Screening women in their forties for cancer via mammography is still controversial. As Brawley tells me, cancer shows up white on mammograms, and many women in their forties still have dense breasts, which also show up white. Looking for a white tumor on a white background is much harder than looking for a white tumor in a less dense, older breast that shows up grey or black on the scan. On top of this, cancer risk goes up as you age—there aren’t so many women in their forties who develop breast cancer, so you have to sift through more of them to see a benefit. Brawley tells me that the data show that you’d have to scan 1,904 women in their forties to save one life. And in saving that one life, numerous other women would undergo callbacks and unnecessary biopsies. Mammography saves lives, he says, but for women in their forties it takes a lot of work to save one life, and in the meantime, the data show that some women will have such a bad experience with the scares of screening that they will swear off mammography for the rest of their lives—including in their fifties and sixties when it is much more effective. These ambiguities around risk and benefit make the wisdom of screening women at age forty unclear.

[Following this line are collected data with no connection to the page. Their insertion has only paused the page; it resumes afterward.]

Definition RATIO_TYPE_OPTIONS : list (jstr * jstr) :=
  [("model_ratio", "Model ratio"); ("completion_ratio", "Completion ratio"); ("cache_ratio", "Cache ratio");
   ("create_cache_ratio", "Create cache ratio"); ("image_ratio", "Image ratio"); ("audio_ratio", "Audio ratio");
   ("audio_completion_ratio", "Audio completion ratio"); ("model_price", "Fixed price");
   ("billing_expr", "Expression billing")].

Definition getSyncFieldLabel (t : jstr -> jstr) (ratioType : jstr) : jstr :=
  match obj_get ratioType RATIO_TYPE_OPTIONS with Some label => t label | None => ratioType end.

Definition getOrderedRatioTypes (ratioTypes : RatioTypes) (filter : jstr) : list jstr :=
  let keys := map fst ratioTypes in
  let ordered := List.filter (fun f => memb f keys) SYNC_FIELD_ORDER
                 ++ List.filter (fun f => negb (memb f SYNC_FIELD_ORDER)) keys in
  if negb (truthy filter) || (filter =s "__all__") then ordered
  else List.filter (fun f => f =s filter) ordered.

(** [value !== null && value !== undefined && value !== 'same'] *)
Definition isSelectableUpstreamValue (value : option json) : bool :=
  match value with None | Some JNull => false | v => negb (is_str v "same") end.

(** [ratioTypes[field]?.upstreams?.[sourceName]] *)
Definition upstream_value (ratioTypes : RatioTypes) (field sourceName : jstr) : option json :=
  match obj_get field ratioTypes with Some d => obj_get sourceName (rd_upstreams d) | None => None end.

Definition getPreferredSyncField (ratioTypes : RatioTypes) (ratioType sourceName : jstr) : jstr :=
  if negb (ratioType =s "billing_expr")
     && isSelectableUpstreamValue (upstream_value ratioTypes "billing_expr" sourceName)
  then "billing_expr" else ratioType.

Definition OFFICIAL_CHANNEL_ID : Z := -100.
Definition MODELS_DEV_PRESET_ID : Z := -101.
Definition OPENROUTER_CHANNEL_TYPE : Z := 20.

Definition getDefaultEndpointForChannel (id : Z) (type : option Z) : jstr :=
  if (id =? MODELS_DEV_PRESET_ID)%Z then "https://models.dev/api.json"
  else if (id =? OFFICIAL_CHANNEL_ID)%Z then "/llm-metadata/api/newapi/ratio_config-v1-base.json"
  else if bool_decide (type = Some OPENROUTER_CHANNEL_TYPE) then "openrouter"
  else "/api/pricing".

(** ** The channels to compare with *)

Record UpstreamChannel := { uc_id : Z; uc_name : jstr; uc_base_url : jstr; uc_status : Z; uc_type : option Z }.

Record UpstreamConfig := { cf_id : Z; cf_name : jstr; cf_base_url : jstr; cf_endpoint : jstr }.

(** The endpoints chosen so far, by the number of the channel. *)
Abbreviation Endpoints := (gmap Z jstr).

Definition endpoint_of (endpoints : Endpoints) (id : Z) : jstr :=
  match endpoints !! id with Some e => e | None => [] end.

(** The channels arrived: each one without an endpoint has its default. *)
Definition fill_endpoints (channels : list UpstreamChannel) (endpoints : Endpoints) : Endpoints :=
  fold_left (fun next ch =>
    if truthy (endpoint_of next (uc_id ch)) then next
    else <[uc_id ch := getDefaultEndpointForChannel (uc_id ch) (uc_type ch)]> next) channels endpoints.

(** The request for the differences; [None] is the refusal of an empty choice. *)
Definition handleConfirmChannelSelection (channels : list UpstreamChannel) (endpoints : Endpoints)
  (selectedIds : list Z) : option (list UpstreamConfig) :=
  match List.filter (fun ch => bool_decide (uc_id ch ∈ selectedIds)) channels with
  | [] => None
  | selected =>
    Some (map (fun ch => {| cf_id := uc_id ch; cf_name := uc_name ch; cf_base_url := uc_base_url ch;
                            cf_endpoint := str_or (endpoint_of endpoints (uc_id ch)) "/api/pricing" |}) selected)
  end.
(* ===== verification/ModelMapping.v ===== *)
(** Model of [web/default/src/features/channels/lib/model-mapping-validation.ts]:
    the model list of a channel and its model mapping (a JSON object from requested
    to upstream model names). *)

From S2P Require Import Prelude Number Json.
From stdpp Require Import options.

(** * Model lists *)

Definition parseModelsString (modelsStr : jstr) : list jstr :=
  match modelsStr with
  | [] => []
  | _ => List.filter truthy (map trim (splitc 44 modelsStr))
  end.

Definition formatModelsArray (models : list jstr) : jstr := join "," (uniq models).

Definition normalizeModelName (model : jstr) : jstr := trim model.

(** * Mappings *)

(** [JSON.parse] and the guards on its result: the entries of the object, if the
    text is one. *)
Definition mapping_object (text : jstr) : option (list (jstr * json)) :=
  match json_parse text with
  | Some (JObj o) => Some o
  | _ => None
  end.

Definition extractMappingSourceModels (modelMapping : jstr) : list jstr :=
  let trimmed := trim modelMapping in
  if negb (truthy trimmed) then []
  else match mapping_object trimmed with
       | None => []
       | Some parsed => uniq (List.filter truthy (map trim (map fst parsed)))
       end.

Definition redirect_value (v : json) : option jstr :=
  match v with
  | JStr s => if truthy (trim s) then Some (trim s) else None
  | _ => None
  end.

Definition extractRedirectModels (modelMapping : jstr) : list jstr :=
  let trimmed := trim modelMapping in
  if negb (truthy trimmed) then []
  else match mapping_object trimmed with
       | None => []
       | Some parsed => uniq (omap redirect_value (map snd parsed))
       end.

(** The [for] loop over both arrays, which have the same length. *)
Fixpoint same_models (a b : list jstr) : bool :=
  match a, b with
  | x :: a', y :: b' => (x =s y) && same_models a' b'
  | _, _ => true
  end.

Definition hasModelConfigChanged (currentModels : list jstr) (currentModelMapping : jstr)
    (initialModels : list jstr) (initialModelMapping : jstr) : bool :=
  if (length initialModels =? 0) && negb (truthy initialModelMapping) then true
  else if negb (length currentModels =? length initialModels) then true
  else if negb (same_models currentModels initialModels) then true
  else negb (trim currentModelMapping =s trim initialModelMapping).

Definition findMissingModelsInMapping (modelMapping : jstr) (currentModels : list jstr)
  : list jstr :=
  if negb (truthy modelMapping) || (trim modelMapping =s []) then []
  else match mapping_object modelMapping with
       | None => []
       | Some parsedMapping =>
         let modelSet := map normalizeModelName currentModels in
         uniq (List.filter (fun key => truthy key && negb (memb key modelSet))
                 (map normalizeModelName (map fst parsedMapping)))
       end.

Inductive MappingValidation := MappingValid | MappingInvalid (error : jstr).

Definition validateModelMappingJson (modelMapping : jstr) : MappingValidation :=
  if negb (truthy modelMapping) || (trim modelMapping =s []) then MappingValid
  else match json_parse modelMapping with
       | None => MappingInvalid "Model mapping must be valid JSON format"
       | Some (JObj _) => MappingValid
       | Some _ => MappingInvalid "Model mapping must be a valid JSON object"
       end.

Definition findExposedTargetModels (modelMapping : jstr) (currentModels : list jstr)
  : list jstr :=
  let redirectModels := extractRedirectModels modelMapping in
  match redirectModels with
  | [] => []
  | _ =>
    let modelSet := map normalizeModelName currentModels in
    List.filter (fun model => memb (normalizeModelName model) modelSet) redirectModels
  end.

Record Categorized := {
  normalizedCurrentModels : list jstr;
  normalizedRedirectModels : list jstr;
  classificationSet : list jstr;
  redirectOnlySet : list jstr
}.

(** A [Set] is the list of its elements in insertion order. *)
Definition categorizeModelsWithRedirect (currentModels redirectModels : list jstr)
  : Categorized :=
  let current := uniq (List.filter truthy (map normalizeModelName currentModels)) in
  let redirect := uniq (List.filter truthy (map normalizeModelName redirectModels)) in
  {| normalizedCurrentModels := current;
     normalizedRedirectModels := redirect;
     classificationSet := uniq (current ++ redirect);
     redirectOnlySet := uniq (List.filter (fun m => negb (memb m current)) redirect) |}.

(** * Lemmas *)

(** A name as the list holds it. *)
Definition name_clean (m : jstr) : Prop :=
  edges_ok m = true /\ m <> [] /\ Forall (fun c => c <> 44%N) m.

Lemma parse_clean s : Forall name_clean (parseModelsString s).
Proof.
  unfold parseModelsString. destruct s as [|c s]; [constructor|].
  apply List.Forall_forall. intros m [(p & <- & Hp)%in_map_iff Ht]%filter_In.
  split; [apply trim_edges|]. split; [now apply truthy_iff|]. apply trim_units.
  exact (proj1 (List.Forall_forall _ _) (splitc_no_sep 44 (c :: s)) p Hp).
Qed.

Lemma filter_trim_clean ms :
  Forall name_clean ms -> List.filter truthy (map trim ms) = ms.
Proof.
  induction 1 as [|m ms (He & Hne & _) _ IH]; [easy|]. cbn. rewrite edges_trim by easy.
  apply truthy_iff in Hne as ->. now rewrite IH.
Qed.

Lemma parse_join ms : Forall name_clean ms -> parseModelsString (join "," ms) = ms.
Proof.
  intros H. destruct ms as [|m ms]; [easy|]. unfold parseModelsString.
  destruct (join "," (m :: ms)) as [|c s] eqn:E.
  - exfalso. apply (join_app_nonempty "," (m :: ms)); [easy| |easy].
    apply (Forall_impl _ _ _ H). now intros x (_ & Hx & _).
  - rewrite <- E. change "," with [44%N]. rewrite splitc_join; [now apply filter_trim_clean|easy|].
    apply (Forall_impl _ _ _ H). now intros x (_ & _ & Hx).
Qed.

Lemma same_models_eq a b : length a = length b -> same_models a b = true <-> a = b.
Proof.
  revert b; induction a as [|x a IH]; intros [|y b]; cbn; intros E; try easy.
  rewrite andb_true_iff, seqb_eq, IH by lia. split; [now intros [-> ->]|now intros [= -> ->]].
Qed.

(** * Properties *)

(** the text form of a model list is stable: reading any text, printing the
    names and reading again gives the names once each, in order; each name is
    trimmed, not empty and has no comma. *)
Theorem models_roundtrip (s : jstr) :
  Forall name_clean (parseModelsString s)
  /\ parseModelsString (formatModelsArray (parseModelsString s)) = uniq (parseModelsString s).
Proof.
  split; [apply parse_clean|]. apply parse_join, uniq_Forall, parse_clean.
Qed.

(** the models reported missing are exactly the non-empty names the mapping
    redirects from that the channel does not list, each once. *)
Theorem missing_models (text : jstr) (o : list (jstr * json)) (models : list jstr) :
  trim text <> [] -> json_parse text = Some (JObj o) ->
  List.NoDup (findMissingModelsInMapping text models)
  /\ forall m, In m (findMissingModelsInMapping text models)
       <-> m <> [] /\ (exists k v, In (k, v) o /\ m = trim k) /\ ~ In m (map trim models).
Proof.
  intros Ht E. unfold findMissingModelsInMapping, mapping_object. rewrite E.
  destruct text as [|c text]; [easy|]. cbn [truthy negb orb].
  destruct (seqb_spec (trim (c :: text)) []); [easy|]. split; [apply uniq_NoDup|].
  intros m. rewrite uniq_In, filter_In, andb_true_iff, negb_true_iff, memb_not_In, truthy_iff,
    in_map_iff. split.
  - intros [(k & <- & ((k' & v) & <- & Hk)%in_map_iff) [Hne Hm]]. repeat split; [easy| |easy].
    now exists k', v.
  - intros (Hne & (k & v & Hk & ->) & Hm). split; [|now split]. exists k. split; [easy|].
    now apply (in_map fst o (k, v)).
Qed.

Definition sample_mapping : jstr :=
  "{" ++ quote "gpt-4" ++ ":" ++ quote "gpt-4o " ++ "," ++ quote " o1 " ++ ":1}".

Lemma missing_models_witness :
  List.NoDup (findMissingModelsInMapping sample_mapping ["gpt-4"])
  /\ forall m, In m (findMissingModelsInMapping sample_mapping ["gpt-4"])
       <-> m <> [] /\ (exists k v, In (k, v) [("gpt-4", JStr "gpt-4o "); (" o1 ", JNum (of_Z 1))]
                                  /\ m = trim k) /\ ~ In m (map trim ["gpt-4"]).
Proof. apply missing_models; [easy|]. vm_compute. reflexivity. Defined.

(** the exposed targets are exactly the redirect targets the channel also
    lists, whatever the blanks around the names. *)
Theorem exposed_targets (text : jstr) (models : list jstr) (m : jstr) :
  In m (findExposedTargetModels text models)
  <-> In m (extractRedirectModels text) /\ In m (map trim models).
Proof.
  assert (Ht : forall x, In x (extractRedirectModels text) -> trim x = x).
  { unfold extractRedirectModels. destruct (negb _); [easy|].
    destruct (mapping_object _) as [o|]; [|easy]. intros x Hx.
    apply (proj1 (uniq_In _ _)), omap_In in Hx as (v & _ & E).
    destruct v; try discriminate. cbn in E. destruct (truthy _); [|discriminate].
    injection E as <-. apply trim_idem. }
  unfold findExposedTargetModels.
  assert (E : (match extractRedirectModels text with
     | [] => [] | _ => List.filter (fun model => memb (normalizeModelName model)
                         (map normalizeModelName models)) (extractRedirectModels text) end)
     = List.filter (fun model => memb (normalizeModelName model)
                         (map normalizeModelName models)) (extractRedirectModels text))
    by now destruct (extractRedirectModels text).
  rewrite E, filter_In. unfold normalizeModelName at 1. split.
  - intros [H Hm%memb_In]. now rewrite (Ht m H) in Hm.
  - intros [H Hm]. split; [easy|]. rewrite (Ht m H). now apply memb_In.
Qed.

(** An edit is reported as a change unless it is to an existing configuration
    whose models are the same list and whose mapping text is the same up to blanks
    at its ends. *)
Theorem config_unchanged (cm : list jstr) (cmap : jstr) (im : list jstr) (imap : jstr) :
  hasModelConfigChanged cm cmap im imap = false
  <-> (im <> [] \/ imap <> []) /\ cm = im /\ trim cmap = trim imap.
Proof.
  unfold hasModelConfigChanged.
  assert (E : (if negb (length cm =? length im) then true
               else if negb (same_models cm im) then true
               else negb (trim cmap =s trim imap)) = false <-> cm = im /\ trim cmap = trim imap).
  { destruct (Nat.eqb_spec (length cm) (length im)) as [El|El]; cbn [negb].
    - pose proof (same_models_eq cm im El) as Hs. destruct (same_models cm im); cbn [negb].
      + rewrite negb_false_iff, seqb_eq. tauto.
      + split; [easy|]. intros [H _]. now apply Hs in H.
    - split; [easy|]. now intros [-> _]. }
  destruct im as [|x im], imap as [|c imap]; cbn [length Nat.eqb truthy negb andb] in *;
    rewrite ?E; split; try tauto; try easy; intros [-> H]; (split; [|easy]).
  - now right.
  - now left.
  - now left.
Qed.

(** The classification is the union of the two sets, and the redirect-only
    names are those of the redirects that are not current models. *)
Theorem categorize_sets (current redirect : list jstr) (m : jstr) :
  let r := categorizeModelsWithRedirect current redirect in
  (In m (classificationSet r)
   <-> In m (normalizedCurrentModels r) \/ In m (normalizedRedirectModels r))
  /\ (In m (redirectOnlySet r)
      <-> In m (normalizedRedirectModels r) /\ ~ In m (normalizedCurrentModels r))
  /\ (In m (normalizedCurrentModels r) <-> m <> [] /\ In m (map trim current)).
Proof.
  cbn. rewrite !uniq_In, in_app_iff, !filter_In, !uniq_In, !filter_In, negb_true_iff, memb_not_In,
    uniq_In, filter_In, truthy_iff. unfold normalizeModelName. tauto.
Qed.
(* ===== verification/NavConfig.v ===== *)
(** Model of [web/default/src/features/system-settings/maintenance/config.ts]: the settings of
    the header navigation and of the sidebar modules, read from and written to their texts,
    and what the two settings pages save ([header-navigation-section.tsx],
    [sidebar-modules-section.tsx]).

    A configuration is an object of switches in property order.  An absent text is the empty
    one.  The lower case of a text is compared with ["true"] and ["false"] only, and no unit
    outside ASCII has its lower case there. *)

From S2P Require Import Prelude Number Json.
From stdpp Require Import options.

(** * Data *)

Record HeaderNavAccessConfig := { ac_enabled : bool; ac_requireAuth : bool }.

Inductive HeaderNavValue := HBool (b : bool) | HAccess (a : HeaderNavAccessConfig).

Abbreviation HeaderNavModulesConfig := (list (jstr * HeaderNavValue)).
Abbreviation SidebarSectionConfig := (list (jstr * bool)).
Abbreviation SidebarModulesAdminConfig := (list (jstr * SidebarSectionConfig)).

Definition open_access : HeaderNavAccessConfig := {| ac_enabled := true; ac_requireAuth := false |}.

Definition HEADER_NAV_DEFAULT : HeaderNavModulesConfig :=
  [("home", HBool true); ("console", HBool true); ("pricing", HAccess open_access); ("rankings", HAccess open_access);
   ("docs", HBool true); ("about", HBool true)].

Definition section_on (modules : list jstr) : SidebarSectionConfig := ("enabled"%js, true) :: map (fun k => (k, true)) modules.

Definition SIDEBAR_MODULES_DEFAULT : SidebarModulesAdminConfig :=
  [("chat", section_on ["playground"; "images"; "chat"]);
   ("console", section_on ["detail"; "token"; "log"; "task"]);
   ("personal", section_on ["topup"; "rewards"; "community"; "personal"]);
   ("admin", section_on ["channel"; "models"; "redemption"; "user"; "setting"; "subscription"; "blind_box"])]%js.

(** * Reading *)

(** A JavaScript [undefined] is [None]. *)
Definition toBoolean (value : option json) (fallback : bool) : bool :=
  match value with
  | Some (JBool b) => b
  | Some (JNum n) => SFeqb n (of_Z 1)
  | Some (JStr s) =>
    let normalized := toLower (trim s) in
    if (normalized =s "true") || (normalized =s "1") then true
    else if (normalized =s "false") || (normalized =s "0") then false
    else fallback
  | _ => fallback
  end.

Definition parseAccessModule (raw : json) (fallback : HeaderNavAccessConfig) : HeaderNavAccessConfig :=
  match raw with
  | JBool _ | JStr _ | JNum _ =>
    {| ac_enabled := toBoolean (Some raw) (ac_enabled fallback); ac_requireAuth := ac_requireAuth fallback |}
  | JNull => fallback
  | _ => {| ac_enabled := toBoolean (jget "enabled" raw) (ac_enabled fallback);
            ac_requireAuth := toBoolean (jget "requireAuth" raw) (ac_requireAuth fallback) |}
  end.

(** [Object.entries] and the spread of a parsed value; [Object.entries(null)] throws. *)
Definition own_entries (v : json) : list (jstr * json) :=
  match v with
  | JObj o => o
  | JArr l => imap (fun i x => (digits (N.of_nat i), x)) l
  | JStr s => imap (fun i c => (digits (N.of_nat i), JStr [c])) s
  | _ => []
  end.

Definition entries (v : json) : exc (list (jstr * json)) :=
  match v with JNull => Throw | _ => Ret (own_entries v) end.

Definition access_of (c : HeaderNavModulesConfig) (key : jstr) : HeaderNavAccessConfig :=
  match obj_get key c with Some (HAccess a) => a | _ => open_access end.

(** [Boolean(base[key])] *)
Definition default_on (key : jstr) : bool :=
  match obj_get key HEADER_NAV_DEFAULT with Some (HBool b) => b | Some (HAccess _) => true | None => false end.

Definition read_header_entry (result : HeaderNavModulesConfig) (kr : jstr * json) : HeaderNavModulesConfig :=
  let '(key, raw) := kr in
  if (key =s "pricing") || (key =s "rankings")
  then obj_set key (HAccess (parseAccessModule raw (access_of HEADER_NAV_DEFAULT key))) result
  else match raw with
       | JBool b => obj_set key (HBool b) result
       | JStr _ | JNum _ => obj_set key (HBool (toBoolean (Some raw) (default_on key))) result
       | _ => result
       end.

Definition parseHeaderNavModules (value : jstr) : HeaderNavModulesConfig :=
  match json_parse value with
  | None => HEADER_NAV_DEFAULT
  | Some parsed =>
    match entries parsed with
    | Throw => HEADER_NAV_DEFAULT
    | Ret es => fold_left read_header_entry es HEADER_NAV_DEFAULT
    end
  end.

Definition header_json (v : HeaderNavValue) : json :=
  match v with
  | HBool b => JBool b
  | HAccess a => JObj [("enabled"%js, JBool (ac_enabled a)); ("requireAuth"%js, JBool (ac_requireAuth a))]
  end.

Definition serializeHeaderNavModules (config : HeaderNavModulesConfig) : jstr :=
  stringify (JObj (map (fun kv => (fst kv, header_json (snd kv))) config)).

(** [default[key] ?? true] *)
Definition or_on (b : option bool) : bool := match b with Some b => b | None => true end.

Definition defaultSection (sectionKey : jstr) : SidebarSectionConfig :=
  match obj_get sectionKey SIDEBAR_MODULES_DEFAULT with Some c => c | None => [("enabled"%js, true)] end.

Definition read_section (sectionKey : jstr) (raw : json) : SidebarSectionConfig :=
  let defaults := defaultSection sectionKey in
  fold_left (fun section mv =>
    let '(moduleKey, value) := mv in
    if moduleKey =s "enabled" then section
    else obj_set moduleKey (toBoolean (Some value) (or_on (obj_get moduleKey defaults))) section)
    (own_entries raw) [("enabled"%js, toBoolean (jget "enabled" raw) (or_on (obj_get "enabled" defaults)))].

Definition read_sections (es : list (jstr * json)) : SidebarModulesAdminConfig :=
  fold_left (fun result sr =>
    let '(sectionKey, raw) := sr in
    if jtruthy raw && typeof_object raw then obj_set sectionKey (read_section sectionKey raw) result else result) es [].

(** The sections and modules that a text lacks. *)
Definition add_default_section (result : SidebarModulesAdminConfig) (sc : jstr * SidebarSectionConfig) : SidebarModulesAdminConfig :=
  let '(sectionKey, config) := sc in
  match obj_get sectionKey result with
  | None => obj_set sectionKey config result
  | Some section =>
    obj_set sectionKey (fold_left (fun section mv =>
      match obj_get (fst mv) section with Some _ => section | None => obj_set (fst mv) (snd mv) section end)
      config section) result
  end.

Definition parseSidebarModulesAdmin (value : jstr) : SidebarModulesAdminConfig :=
  if negb (truthy (trim value)) then SIDEBAR_MODULES_DEFAULT
  else match json_parse value with
       | None => SIDEBAR_MODULES_DEFAULT
       | Some parsed =>
         match entries parsed with
         | Throw => SIDEBAR_MODULES_DEFAULT
         | Ret es => fold_left add_default_section SIDEBAR_MODULES_DEFAULT (read_sections es)
         end
       end.

Definition sidebar_json (c : SidebarModulesAdminConfig) : json :=
  JObj (map (fun sc => (fst sc, JObj (map (fun mb => (fst mb, JBool (snd mb))) (snd sc)))) c).

Definition serializeSidebarModulesAdmin (config : SidebarModulesAdminConfig) : jstr := stringify (sidebar_json config).

(** * The settings pages *)

(** What a page saves: nothing when the switches are as they were read. *)
Definition submit_sidebar (stored : jstr) (values : SidebarModulesAdminConfig) : option jstr :=
  let serialized := serializeSidebarModulesAdmin values in
  if serialized =s serializeSidebarModulesAdmin (parseSidebarModulesAdmin stored) then None else Some serialized.

Record HeaderNavFormValues := {
  hf_home : bool;
  hf_console : bool;
  hf_docs : bool;
  hf_about : bool;
  hf_pricing : HeaderNavAccessConfig;
  hf_rankings : HeaderNavAccessConfig
}.

Definition header_payload (config : HeaderNavModulesConfig) (v : HeaderNavFormValues) : HeaderNavModulesConfig :=
  obj_merge config
    [("home", HBool (hf_home v)); ("console", HBool (hf_console v)); ("docs", HBool (hf_docs v));
     ("about", HBool (hf_about v)); ("pricing", HAccess (hf_pricing v)); ("rankings", HAccess (hf_rankings v))]%js.

Definition submit_header (stored : jstr) (v : HeaderNavFormValues) : option jstr :=
  let config := parseHeaderNavModules stored in
  let serialized := serializeHeaderNavModules (header_payload config v) in
  if serialized =s serializeHeaderNavModules config then None else Some serialized.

What Brawley says about screenings scaring some women really resonates for me. If BRCA women are told to scan their breasts even more, I wonder whether that makes us—a high-risk group that may be more frightened of cancer after potentially watching family members die—even more likely to avoid the emotional ordeal of screening as well. The numbers show that of the BRCA women who decide on surveillance, most of them are vigilant for the first few years, but by five years later the vast majority of them no longer undergo the recommended regimen.